**What is expected**. Collect each line of the records containing the string "Hrun".

**Records supplied**.
(** * Further properties of the code *)

(** The session of the model answers every statement, where
    [await db.execute] can fail; and a tool is modelled by its body, which
    the server enters only once the arguments have passed the check
    against their annotations. The properties of whole queries and of
    the tools are therefore stated for the runs that return a result, or
    for the parts of the code that execute no statement: the guards on
    the names and the loop of the analysis. *)

(** ** More facts of the arithmetic *)

Module SubFacts.

(** The rounded result differs only in its sign when the sign given to
    the rounding differs. *)
Lemma abs_binary_round_aux s s' m e l :
  abs (binary_round_aux prec emax s m e l) = abs (binary_round_aux prec emax s' m e l).
Proof.
  unfold binary_round_aux.
  destruct (shr_fexp prec emax m e l) as [mrs' e'].
  destruct (shr_fexp prec emax _ e' loc_Exact) as [mrs'' e''].
  destruct (shr_m mrs''); cbn; [done| |done].
  by destruct (_ <=? _).
Qed.

Lemma abs_binary_normalize_opp m e sz sz' :
  abs (binary_normalize prec emax (- m) e sz) = abs (binary_normalize prec emax m e sz').
Proof.
  destruct m as [|p|p]; [done| |].
  - change (- Z.pos p) with (Z.neg p). unfold binary_normalize, binary_round.
    destruct (shl_align _ _ _). apply abs_binary_round_aux.
  - change (- Z.neg p) with (Z.pos p). unfold binary_normalize, binary_round.
    destruct (shl_align _ _ _). apply abs_binary_round_aux.
Qed.

(** [abs(x - y) = abs(y - x)], bit for bit. *)
Lemma abs_sub_comm x y : abs (sub x y) = abs (sub y x).
Proof.
  destruct x as [sx|sx| |sx mx ex], y as [sy|sy| |sy my ey]; try done;
    try (by destruct sx, sy).
  unfold sub, SFsub. rewrite (Z.min_comm ey ex).
  set (a := cond_Zopp sx _). set (b := cond_Zopp sy _).
  replace (Z.sub b a) with (- (Z.sub a b)) by lia.
  symmetry. apply abs_binary_normalize_opp.
Qed.

(** A finite number minus itself is [+0.0]. *)
Lemma sub_diag x : is_finite x = true → sub x x = zero.
Proof.
  destruct x as [s|s| |s m e]; try done.
  - by destruct s.
  - intros _. unfold sub, SFsub. rewrite Z.min_id.
    set (a := cond_Zopp s _). by replace (Z.sub a a) with 0 by lia.
Qed.

(** A number divided by itself, up to the sign, is exactly one. *)
Lemma div_same_mantissa s s' m e :
  div (S754_finite s m e) (S754_finite s' m e)
  = S754_finite (xorb s s') 4503599627370496 (-52).
Proof.
  unfold div, SFdiv, SFdiv_core_binary.
  replace (Z.sub (Z.add (Zdigits2 (Z.pos m)) e) (Z.add (Zdigits2 (Z.pos m)) e))
    with 0 by lia.
  replace (Z.sub e e) with 0 by lia.
  change (Z.min (fexp prec emax 0) 0) with (-53).
  change (Z.sub 0 (-53)) with 53.
  cbv beta iota zeta.
  pose proof (Z_div_mod (Z.shiftl (Z.pos m) 53) (Z.pos m) ltac:(lia)) as Hdiv.
  destruct (Z.div_eucl (Z.shiftl (Z.pos m) 53) (Z.pos m)) as [q r].
  rewrite Z.shiftl_mul_pow2 in Hdiv by lia.
  destruct Hdiv as [Heq Hr].
  assert (q = 2 ^ 53) as ->.
  { rewrite (Z.div_unique _ _ q r (or_introl Hr) Heq).
    rewrite Z.mul_comm. apply Z.div_mul. lia. }
  assert (r = 0) as -> by lia.
  assert (new_location (Z.pos m) 0 = loc_Exact) as ->.
  { unfold new_location. by destruct (Z.even (Z.pos m)). }
  destruct s, s'; reflexivity.
Qed.

End SubFacts.

(** ** The totals *)

(** X1: for a valid table name, [get_total] with column debit, credit or
    balance executes exactly one statement, the sum of that very column
    of the selected table, and returns the store's sum, or 0.0 when the
    sum is [None] (an empty table). *)
Theorem get_total_reads_column table_name db :
  table_name ∈ valid_tables →
  get_total table_name "debit" db
  = (Ok (total_or_zero (sum_of (store db) (model_of table_name) Col_debit)),
     log (SelectSum (model_of table_name) Col_debit) db)
  ∧ get_total table_name "credit" db
    = (Ok (total_or_zero (sum_of (store db) (model_of table_name) Col_credit)),
       log (SelectSum (model_of table_name) Col_credit) db)
  ∧ get_total table_name "balance" db
    = (Ok (total_or_zero (sum_of (store db) (model_of table_name) Col_balance)),
       log (SelectSum (model_of table_name) Col_balance) db)
  ∧ (∀ column, column ∈ valid_columns →
       (∀ c, sum_of (store db) (model_of table_name) c = PyNone) →
       (get_total table_name column db).1 = Ok zero).
Proof.
  intros Ht.
  assert (∀ column, get_total table_name column db
          = if bool_decide (column ∈ valid_columns)
            then match getattr (model_of table_name) column with
                 | Ok c => (Ok (total_or_zero (sum_of (store db) (model_of table_name) c)),
                            log (SelectSum (model_of table_name) c) db)
                 | Raise e => (Raise e, db)
                 end
            else (Raise (invalid_column_error column), db)) as Hrun.
  { intros column. unfold get_total. destruct (bool_decide _); [|done]. cbn.
    unfold mbind, M_bind, lift. rewrite get_model_by_name_valid by done.
    by destruct (getattr _ _). }
  repeat split; try (rewrite Hrun; reflexivity).
  intros column Hc Hempty. rewrite Hrun, bool_decide_eq_true_2 by done.
  destruct (getattr_valid (model_of table_name) column Hc) as (c & -> & _).
  cbn. by rewrite Hempty.
Qed.
(** C10.  [rotateCSN] makes output byte [i] from the upper five bits of
    byte [i] and the lower three bits of byte [i + 1 mod 8]: the CSN, read
    as a 64-bit number, rotated by 3 bit positions.  On strings of 8 bytes
    it has the inverse [unrotateCSN], so distinct CSNs have distinct
    rotated forms, and a session answers the Select that carries the
    rotated form of a CSN exactly when that CSN is the emulated one. *)
Theorem rotateCSN_identifies_card (X : External) :
  (forall csn i,
     (i < 8)%nat ->
     nth i (rotateCSN csn) 0
     = u8 (Z.lor (Z.shiftr (nth i csn 0) 3)
                 (Z.shiftl (nth ((i + 1) mod 8) csn 0) 5)))
  /\ (forall csn,
        length csn = 8%nat -> Forall is_byte csn ->
        value_le (rotateCSN csn) = value_le csn / 8 + (value_le csn mod 8) * 2 ^ 61
        /\ length (rotateCSN csn) = 8%nat /\ Forall is_byte (rotateCSN csn)
        /\ length (unrotateCSN csn) = 8%nat /\ Forall is_byte (unrotateCSN csn)
        /\ unrotateCSN (rotateCSN csn) = csn
        /\ rotateCSN (unrotateCSN csn) = csn)
  /\ (forall c1 c2,
        length c1 = 8%nat -> Forall is_byte c1 ->
        length c2 = 8%nat -> Forall is_byte c2 ->
        rotateCSN c1 = rotateCSN c2 -> c1 = c2)
  /\ (forall mode emulator reader_mac_buf stack_KC stack_KD s csn,
        let c := fst (doIClassSimulation_start X mode emulator reader_mac_buf
                                               stack_KC stack_KD) in
        chip_state X s = ACTIVATED \/ chip_state X s = SELECTED ->
        Forall is_byte (load emulator 0 8) ->
        length csn = 8%nat -> Forall is_byte csn ->
        (modulated_response
           (snd (dispatch X c s (ICLASS_CMD_SELECT :: rotateCSN csn))) <> []
         <-> csn = load emulator 0 8)).
Proof.
  split; [|split; [|split]].
  - intros csn i Hi.
    do 8 (destruct i as [|i]; [reflexivity|]). lia.
  - intros csn Hlen Hb.
    split; [now apply rotate_is_rotation|].
    split; [reflexivity|]. split; [apply rotateCSN_bytes|].
    split; [reflexivity|]. split; [apply unrotateCSN_bytes|].
    split; [now apply unrotate_rotate|now apply rotate_unrotate].
  - exact rotateCSN_injective.
  - intros mode emulator mac kc kd s csn c Hst Hem Hlen Hb.
    rewrite (dispatch_select X c s (rotateCSN csn) eq_refl Hst).
    change (anticoll_data c)
      with (rotateCSN (load emulator 0 8) ++ crc_of X (rotateCSN (load emulator 0 8))).
    split.
    + intros Hresp.
      destruct (list_eq_dec Z.eq_dec csn (load emulator 0 8)) as [E|Hne]; [exact E|].
      exfalso. apply Hresp.
      rewrite same_bytes_differ; [reflexivity|reflexivity|reflexivity|].
      intros E. apply Hne.
      now apply rotateCSN_injective.
    + intros ->. rewrite same_bytes_refl by reflexivity.
      cbn [snd modulated_response]. apply CodeIso15693AsTag_nonempty.
Qed.

Lemma rotateCSN_identifies_card_witness :
  (length default_csn = 8%nat /\ Forall is_byte default_csn)
  /\ unrotateCSN (rotateCSN default_csn) = default_csn.
Proof.
  assert (H : length default_csn = 8%nat /\ Forall is_byte default_csn).
  { split; [reflexivity|]. repeat constructor; unfold is_byte; lia. }
  split; [exact H|]. destruct H as [H1 H2].
  exact (proj1 (proj2 (proj2 (proj2 (proj2 (proj2
           (proj1 (proj2 (rotateCSN_identifies_card symbolic_cipher))
                  default_csn H1 H2))))))).
Defined.

End IClassFacts.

**Exercise answer**.
            else (Raise (invalid_column_error column), db)) as Hrun.
  repeat split; try (rewrite Hrun; reflexivity).
  intros column Hc Hempty. rewrite Hrun, bool_decide_eq_true_2 by done.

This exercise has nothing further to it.